To say that financials have had a bad year doesn’t exactly require a spoiler alert. Year to date, financials are toward the bottom of the S&P 500 (SPX) sector performance list, and the banking industry is at the bottom of the financial sector, down around -14% on the year.
Losses have accelerated recently, with many bank stocks falling to new multi-month lows. Bank of America (BAC) is a typical example, having broken below its late-October low a week ago and reaching its lowest point since September 2017 on Monday:
Source: Power E*TRADE
The latest bank downswing emerged amid a tightening of the yield curve—that is, the difference between short-term interest rates and long-term rates shrank. And because banks make money by lending at higher long-term rates and paying out depositors at lower short-term rates, any tightening of that spread cuts into their profitability.1
And not that the rising rate environment seemed to help bank stocks all that much earlier in the year (maybe it was already priced into the market more than people thought?), in recent weeks a consensus seems to have emerged that, after December’s expected increase in the Federal funds rate, the Federal Reserve is likely to slow or pause its rate-hike schedule in 2019. So, for a while at least, banks won’t have that tailwind to ride on.
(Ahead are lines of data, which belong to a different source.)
(** * lcdproc sevenseg driver: I2C transport, HD44780 4-bit framing and
    seven-segment text driver.

    Shallow embedding of [server/drivers/sevenseg-drivers.h] (the i2c
    connection type and the text-mode sevenseg driver) together with the
    properties of the driver that its specification states. *)

From Stdlib Require Import ZArith Lia Bool List Ascii String.
From stdpp Require Import base list.
Import ListNotations.

Local Open Scope Z_scope.

(** ** Machine integers *)

(** Conversion to [unsigned char]: reduction modulo 2^8. *)
Definition u8 (x : Z) : Z := x mod 256.

(** C truth value of an integer expression. *)
Definition nonzero (x : Z) : bool := negb (x =? 0).

(** The range of [int] (32 bits) and of [long] (64 bits). *)
Definition INT_MAX : Z := 2 ^ 31 - 1.
Definition LONG_MAX : Z := 2 ^ 63 - 1.
Definition LONG_MIN : Z := - 2 ^ 63.

(** Conversion to [int]: the low 32 bits, read in two's complement. *)
Definition wrap_int (x : Z) : Z := (x + 2 ^ 31) mod 2 ^ 32 - 2 ^ 31.

(** The product of two [int]s as the machine computes it.  A product
    outside the range of [int] is undefined in C; the model gives the
    low 32 bits of it. *)
Definition int_mul (a b : Z) : Z := wrap_int (a * b).

(** ** Report levels of [shared/report.h] *)

Inductive ReportLevel : Type :=
| RPT_CRIT | RPT_ERR | RPT_WARNING | RPT_NOTICE | RPT_INFO | RPT_DEBUG.

Definition ReportLevel_eqb (a b : ReportLevel) : bool :=
  match a, b with
  | RPT_CRIT, RPT_CRIT | RPT_ERR, RPT_ERR | RPT_WARNING, RPT_WARNING
  | RPT_NOTICE, RPT_NOTICE | RPT_INFO, RPT_INFO | RPT_DEBUG, RPT_DEBUG => true
  | _, _ => false
  end.

(** ** The i2c connection type *)

Module I2c.

(** What the driver does to the outside world, in program order. *)
Inductive Event : Type :=
| BusWrite (val : Z)                       (* i2c_write_no_ack(p->i2c, {val}, 1) *)
| Report (lvl : ReportLevel) (fmt : string) (* report / drv_report *)
| Pause (usecs : Z).                       (* sevenseg_functions->uPause(p, usecs) *)

(** The world the driver runs in.  [bus_acks] holds the outcome of each
    coming call of [i2c_write_no_ack] ([true]: the call returns a value
    [>= 0]); once the list is used up every write succeeds.
    [no_more_errormsgs] is the function-local [static int] of [i2c_out]. *)
Record World : Type := mkWorld {
  bus_acks : list bool;
  no_more_errormsgs : bool;
  trace : list Event
}.

Definition M (A : Type) : Type := World -> A * World.

Definition ret {A} (a : A) : M A := fun w => (a, w).
Definition bind {A B} (m : M A) (k : A -> M B) : M B :=
  fun w => let (a, w') := m w in k a w'.

Definition result {A} (m : M A) (w : World) : A := fst (m w).
Definition exec {A} (m : M A) (w : World) : World := snd (m w).

Declare Scope io_scope.
Delimit Scope io_scope with io.
Notation "x <- c1 ;; c2" := (bind c1 (fun x => c2))
  (at level 100, c1 at next level, c2 at level 200, right associativity) : io_scope.
Notation "c1 ;; c2" := (bind c1 (fun _ => c2))
  (at level 100, c2 at level 200, right associativity) : io_scope.
Local Open Scope io_scope.

Definition emit (e : Event) : M unit :=
  fun w => (tt, mkWorld (bus_acks w) (no_more_errormsgs w) (trace w ++ [e])).

(** [if (c) stmt;] *)
Definition when (c : bool) (m : M unit) : M unit := if c then m else ret tt.

(** [i2c.h]: one write transaction on the bus; the result is [true] when
    the C function returns a value [>= 0]. *)
Definition i2c_write_no_ack (data : list Z) : M bool :=
  fun w =>
    let tr := trace w ++ map BusWrite data in
    match bus_acks w with
    | [] => (true, mkWorld [] (no_more_errormsgs w) tr)
    | a :: rest => (a, mkWorld rest (no_more_errormsgs w) tr)
    end.

Definition drv_report (lvl : ReportLevel) (fmt : string) : M unit :=
  emit (Report lvl fmt).

Definition get_no_more_errormsgs : M bool := fun w => (no_more_errormsgs w, w).
Definition set_no_more_errormsgs (b : bool) : M unit :=
  fun w => (tt, mkWorld (bus_acks w) b (trace w)).

(** The fields of the driver's private data that the i2c connection type
    uses.  [have_backlight_pin] stands for the macro of that name. *)
Record PrivateData : Type := mkPrivateData {
  port : Z;
  i2c : option Z;
  delayBus : Z;
  have_backlight_pin : bool;
  i2c_backlight_invert : Z;
  i2c_line_RS : Z;
  i2c_line_EN : Z;
  i2c_line_BL : Z;
  i2c_line_D4 : Z;
  i2c_line_D5 : Z;
  i2c_line_D6 : Z;
  i2c_line_D7 : Z;
  backlight_bit : Z
}.

Definition set_backlight_bit (p : PrivateData) (b : Z) : PrivateData :=
  mkPrivateData (port p) (i2c p) (delayBus p) (have_backlight_pin p)
    (i2c_backlight_invert p) (i2c_line_RS p) (i2c_line_EN p) (i2c_line_BL p)
    (i2c_line_D4 p) (i2c_line_D5 p) (i2c_line_D6 p) (i2c_line_D7 p) b.

Definition set_i2c (p : PrivateData) (h : option Z) : PrivateData :=
  mkPrivateData (port p) h (delayBus p) (have_backlight_pin p)
    (i2c_backlight_invert p) (i2c_line_RS p) (i2c_line_EN p) (i2c_line_BL p)
    (i2c_line_D4 p) (i2c_line_D5 p) (i2c_line_D6 p) (i2c_line_D7 p)
    (backlight_bit p).

Definition I2C_ADDR_MASK : Z := 0x7f.

Definition uPause (p : PrivateData) (usecs : Z) : M unit := emit (Pause usecs).

(** [static void i2c_out(PrivateData *p, unsigned char val)] *)
Definition i2c_out (p : PrivateData) (val : Z) : M unit :=
  let val := u8 val in
  let data := [val] in
  ok <- i2c_write_no_ack data ;;
  if negb ok then
    quiet <- get_no_more_errormsgs ;;
    drv_report (if quiet then RPT_DEBUG else RPT_ERR)
               "sevenseg: I2C: i2c write data %u failed: %s" ;;
    set_no_more_errormsgs true
  else ret tt.

Section Driver.

(** Constants and collaborators that are declared outside the file. *)
Variable RS_INSTR : Z.
Variable IF_4BIT : Z.
Variable I2C_DEFAULT_DEVICE : string.
Variable i2c_open : string -> Z -> option Z.
Variable common_init : PrivateData -> Z -> M PrivateData.

(** [void i2c_sevenseg_senddata(PrivateData *p, unsigned char displayID,
                               unsigned char flags, unsigned char ch)] *)
Definition i2c_sevenseg_senddata (p : PrivateData) (displayID flags ch : Z) : M unit :=
  let flags := u8 flags in
  let ch := u8 ch in
  let portControl := 0 in
  let h := 0 in
  let l := 0 in
  let h := if nonzero (Z.land ch 0x80) then u8 (Z.lor h (i2c_line_D7 p)) else h in
  let h := if nonzero (Z.land ch 0x40) then u8 (Z.lor h (i2c_line_D6 p)) else h in
  let h := if nonzero (Z.land ch 0x20) then u8 (Z.lor h (i2c_line_D5 p)) else h in
  let h := if nonzero (Z.land ch 0x10) then u8 (Z.lor h (i2c_line_D4 p)) else h in
  let l := if nonzero (Z.land ch 0x08) then u8 (Z.lor l (i2c_line_D7 p)) else l in
  let l := if nonzero (Z.land ch 0x04) then u8 (Z.lor l (i2c_line_D6 p)) else l in
  let l := if nonzero (Z.land ch 0x02) then u8 (Z.lor l (i2c_line_D5 p)) else l in
  let l := if nonzero (Z.land ch 0x01) then u8 (Z.lor l (i2c_line_D4 p)) else l in
  let portControl := if flags =? RS_INSTR then 0 else u8 (i2c_line_RS p) in
  let portControl := u8 (Z.lor portControl (backlight_bit p)) in
  i2c_out p (Z.lor portControl h) ;;
  when (nonzero (delayBus p)) (uPause p 1) ;;
  i2c_out p (Z.lor (Z.lor (i2c_line_EN p) portControl) h) ;;
  when (nonzero (delayBus p)) (uPause p 1) ;;
  i2c_out p (Z.lor portControl h) ;;
  i2c_out p (Z.lor portControl l) ;;
  when (nonzero (delayBus p)) (uPause p 1) ;;
  i2c_out p (Z.lor (Z.lor (i2c_line_EN p) portControl) l) ;;
  when (nonzero (delayBus p)) (uPause p 1) ;;
  i2c_out p (Z.lor portControl l).

(** [void i2c_sevenseg_backlight(PrivateData *p, unsigned char state)];
    the updated private data is the result. *)
Definition i2c_sevenseg_backlight (p : PrivateData) (state : Z) : M PrivateData :=
  let state := u8 state in
  let p :=
    if i2c_backlight_invert p =? 0 then
      set_backlight_bit p
        (if negb (have_backlight_pin p) || nonzero state then 0 else i2c_line_BL p)
    else
      set_backlight_bit p
        (if have_backlight_pin p && nonzero state then i2c_line_BL p else 0) in
  i2c_out p (backlight_bit p) ;;
  ret p.

(** The power-up part of [sevenseg_init_i2c]: from the first [i2c_out]
    to the last [uPause] before [common_init]. *)
Definition powerup (p : PrivateData) : M unit :=
  let EN := i2c_line_EN p in
  let D4 := i2c_line_D4 p in
  let D5 := i2c_line_D5 p in
  let slow := nonzero (delayBus p) in
  i2c_out p (Z.lor D4 D5) ;;
  when slow (uPause p 1) ;;

  i2c_out p (Z.lor (Z.lor EN D4) D5) ;;
  when slow (uPause p 1) ;;
  i2c_out p (Z.lor D4 D5) ;;
  uPause p 15000 ;;

  i2c_out p (Z.lor (Z.lor EN D4) D5) ;;
  when slow (uPause p 1) ;;
  i2c_out p (Z.lor D4 D5) ;;
  uPause p 5000 ;;

  i2c_out p (Z.lor (Z.lor EN D4) D5) ;;
  when slow (uPause p 1) ;;
  i2c_out p (Z.lor D4 D5) ;;
  uPause p 100 ;;

  i2c_out p (Z.lor (Z.lor EN D4) D5) ;;
  when slow (uPause p 1) ;;
  i2c_out p (Z.lor D4 D5) ;;
  uPause p 100 ;;

  i2c_out p D5 ;;
  when slow (uPause p 1) ;;

  i2c_out p (Z.lor EN D5) ;;
  when slow (uPause p 1) ;;
  i2c_out p D5 ;;
  uPause p 100.

(** [int sevenseg_init_i2c(Driver *drvthis)].  [device] is the value
    of the [Device] setting when there is one; the result is the return
    code and the private data as the function leaves it.  The three
    assignments to the function table [sevenseg_functions] leave no
    mark on the bus and are not modelled. *)
Definition sevenseg_init_i2c (device : option string) (p : PrivateData)
  : M (Z * PrivateData) :=
  let device := String.substring 0 255 (default I2C_DEFAULT_DEVICE device) in
  emit (Report RPT_INFO "sevenseg: I2C: Using device '%s' and address 0x%02X for a %s") ;;
  let p := set_i2c p (i2c_open device (Z.land (port p) I2C_ADDR_MASK)) in
  match i2c p with
  | None =>
      emit (Report RPT_ERR "sevenseg: I2C: connecting to device '%s' slave 0x%02X failed:") ;;
      ret (-1, p)
  | Some _ =>
      powerup p ;;
      p' <- common_init p IF_4BIT ;;
      ret (0, p')
  end.

End Driver.
Lemma block_cpu c b key rec sec v :
  block_of c b -> key = "requests" \/ key = "limits" ->
  field "recommendation" c = Some rec -> field key rec = Some sec ->
  field "cpuCores" sec = Some v ->
  path ["resources"; key; "cpu"] b = Some (PyStr (py_str v)).
Proof.
  intros Hb Hk Hr Hs Hv.
  destruct (block_section c b key rec sec Hb Hk Hr Hs (section_truthy _ _ _ Hv))
    as (q & Hq & Hp).
  pose proof (quantities_cpu _ _ _ Hq Hv) as Hc.
  cbn [path] in *. destruct (field "resources" b) as [r |]; [| discriminate].
  destruct (field key r) as [q' |]; [| discriminate].
  injection Hp as ->. now rewrite Hc.
Qed.

Lemma block_memory c b key rec sec g :
  block_of c b -> key = "requests" \/ key = "limits" ->
  field "recommendation" c = Some rec -> field key rec = Some sec ->
  field "memoryGib" sec = Some g ->
  exists p z, py_mul g 1024 = Ok p /\ py_int p = Ok z /\
    path ["resources"; key; "memory"] b = Some (PyStr (decimal z ++ "Mi")).
Proof.
  intros Hb Hk Hr Hs Hg.
  destruct (block_section c b key rec sec Hb Hk Hr Hs (section_truthy _ _ _ Hg))
    as (q & Hq & Hp).
  destruct (quantities_memory _ _ _ Hq Hg) as (p & z & Hm & Hz & Hf).
  exists p, z. repeat split; try assumption.
  cbn [path] in *. destruct (field "resources" b) as [r |]; [| discriminate].
  destruct (field key r) as [q' |]; [| discriminate].
  injection Hp as ->. now rewrite Hf.
Qed.

Lemma attaches_section c key rec sec :
  key = "requests" \/ key = "limits" ->
  field "recommendation" c = Some rec -> field key rec = Some sec -> truthy sec = true ->
  attaches c = true.
Proof.
  intros Hk Hr Hs Ht. unfold attaches. rewrite Hr.
  rewrite (truthy_field_some _ _ _ Hs). cbn [andb].
  destruct Hk as [-> | ->]; unfold field_truthy; rewrite Hs, Ht;
    [reflexivity | apply orb_true_r].
Qed.

Lemma Forall2_In_l {A B} (R : A -> B -> Prop) l l' x :
  Forall2 R l l' -> In x l -> exists y, In y l' /\ R x y.
Proof.
  induction 1 as [| a b l l' Hab _ IH]; intros Hin; [destruct Hin |].
  destruct Hin as [-> | Hin].
  - exists b. split; [left; reflexivity | assumption].
  - destruct (IH Hin) as (y & Hy & Hr). exists y. split; [right |]; assumption.
Qed.

Lemma patched_blocks kind name ns blocks :
  patched (match blocks with
           | [] => PyNone
           | _ => patch_document kind name ns blocks
           end) = blocks.
Proof. destruct blocks; reflexivity. Qed.

Lemma build_patch_ok kind name ns cs w patch w' :
  build_patch kind name ns cs w = (Ok patch, w') ->
  exists blocks, patch_containers cs = Ok blocks /\ w' = w /\
    patch = match blocks with
            | [] => PyNone
            | _ => patch_document kind name ns blocks
            end.
Proof.
  unfold build_patch, bind, lift, ret.
  destruct (patch_containers cs) as [blocks |]; [| discriminate].
  intro H. exists blocks. destruct blocks; injection H as <- <-; auto.
Qed.

Lemma create_ok workload cn w patch w' :
  create_kubernetes_patch workload cn w = (Ok patch, w') ->
  (truthy workload = false /\ patch = PyNone /\ w' = w) \/
  (exists kind name ns cs blocks,
     field "kind" workload = Some kind /\
     field "name" workload = Some name /\
     field "namespace" workload = Some ns /\
     considered workload cn = Ok cs /\
     patch_containers cs = Ok blocks /\
     patch = match blocks with
             | [] => PyNone
             | _ => patch_document kind name ns blocks
             end /\
     stdout w' = stdout w /\ files w' = files w).
Proof.
  unfold create_kubernetes_patch, considered.
  destruct (truthy workload); cbn [negb].
  2:{ unfold ret. intro H. injection H as <- <-. auto. }
  unfold bind at 1 2 3. unfold lift at 1 2 3.
  destruct (py_getitem workload "kind") as [kind |] eqn:Hk; [| discriminate].
  destruct (py_getitem workload "name") as [name |] eqn:Hn; [| discriminate].
  destruct (py_getitem workload "namespace") as [ns |] eqn:Hs; [| discriminate].
  apply getitem_field in Hk, Hn, Hs.
  intro H. right. exists kind, name, ns.
  destruct (given cn) as [wanted |]; unfold bind, lift in H;
    (destruct (py_getitem workload "containers") as [cv |]; [| discriminate]);
    cbn [rbind];
    (destruct (py_iter cv) as [items |]; [| discriminate]); cbn [rbind].
  - destruct (containers_named items wanted) as [sel |]; [| discriminate].
    destruct sel as [| c sel].
    + unfold print_err, ret in H. injection H as <- <-.
      exists [], []. repeat split; auto.
    + apply build_patch_ok in H. destruct H as (blocks & Hb & -> & ->).
      exists (c :: sel), blocks. repeat split; auto.
  - apply build_patch_ok in H. destruct H as (blocks & Hb & -> & ->).
    exists items, blocks. repeat split; auto.
Qed.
The BAC daily chart shows the stock’s breakdown level (around $24.30) extends back into last year, when it was an approximate price ceiling for several months before the upside breakout and rally in October 2017 (note the stock pulled back in November 2017 to test the level as support before continuing the rally).
Now take a look at a weekly chart below, which shows BAC has just reached the 38.2% Fibonacci retracement level of its 2016–2018 rally, with the 50% retracement level looming around $22—which happens to be right around the 2017 lows that are also highlighted at the bottom of the daily chart.
Source: Power E*TRADE
While such retracement levels are potential profit-taking targets for traders who are already in the market (in this case, traders who got short at higher levels), they also represent possible entry points for long-side traders because of the expectation that bounces or rallies could develop at these levels.
At some point banks and other financials will revert to the upside—it’s simply impossible to know when. The recent bias has been to the downside. But even traders expecting more near-term pain for banks and a decline to at least the 50% retracement/support level may nonetheless wait for the stock to bounce (perhaps a test of the recent breakdown level around $26, similar to the test of support in November 2017?) before initiating short trades. Chasing momentum can be especially risky on the short side.
Today’s numbers (all times ET): Import and Export Prices (8:30 a.m.).
Today’s earnings include: Adobe Systems (ADBE), Costco (COST), Oracle (ORCL), Ciena (CIEN).